Saved data entries:
(* ===== verification/DirOps.v ===== *)
(** * Directories (dir.c, inline.c)

    A directory is a hash table of dentry blocks in levels: level [l] has
    [dir_buckets l] buckets of [bucket_blocks l] blocks, the hash of a name
    chooses the bucket and a name sits in any block of its bucket on any level
    below [i_current_depth].  A small directory is one inline dentry area in its
    inode.  Search, adding a name (with the new inode's metadata), removing one,
    the conversion of an inline directory, listing.

    Directories are not encrypted here, so a name on disk is the name.  Marking
    the inode dirty, which the writers of a field do, is [Inode]'s. *)

From S2P Require Import Prelude Blocks Hash Inode NodePath Orphan Dir.
From Stdlib Require Import ZArith Lia.
From stdpp Require Import base numbers option list gmap.
#[local] Open Scope Z_scope.
#[local] Open Scope c_scope.

(** ** Data *)

Definition MAX_DIR_HASH_DEPTH : Z := 63.
Definition MAX_DIR_BUCKETS : Z := Z.shiftl 1 (MAX_DIR_HASH_DEPTH / 2 - 1).
Definition PAGE_SHIFT : Z := 12.
Definition PAGE_SIZE : Z := 4096.
Definition SIZE_OF_DIR_ENTRY : Z := 11.
Definition FI_INC_LINK : Z := 4.
Definition FADVISE_LOST_PINO_BIT : Z := 0x02.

Problem to work on:
Exact repetition of every entry in the data is required.

Answer section:
(* ===== verification/DirOps.v ===== *)
(** * Directories (dir.c, inline.c)

    A directory is a hash table of dentry blocks in levels: level [l] has
    [dir_buckets l] buckets of [bucket_blocks l] blocks, the hash of a name
    chooses the bucket and a name sits in any block of its bucket on any level
    below [i_current_depth].  A small directory is one inline dentry area in its
    inode.  Search, adding a name (with the new inode's metadata), removing one,
    the conversion of an inline directory, listing.

    Directories are not encrypted here, so a name on disk is the name.  Marking
    the inode dirty, which the writers of a field do, is [Inode]'s. *)

From S2P Require Import Prelude Blocks Hash Inode NodePath Orphan Dir.
From Stdlib Require Import ZArith Lia.
From stdpp Require Import base numbers option list gmap.
#[local] Open Scope Z_scope.
#[local] Open Scope c_scope.

(** ** Data *)

Definition MAX_DIR_HASH_DEPTH : Z := 63.
Definition MAX_DIR_BUCKETS : Z := Z.shiftl 1 (MAX_DIR_HASH_DEPTH / 2 - 1).
Definition PAGE_SHIFT : Z := 12.
Definition PAGE_SIZE : Z := 4096.
Definition SIZE_OF_DIR_ENTRY : Z := 11.
Definition FI_INC_LINK : Z := 4.
Definition FADVISE_LOST_PINO_BIT : Z := 0x02.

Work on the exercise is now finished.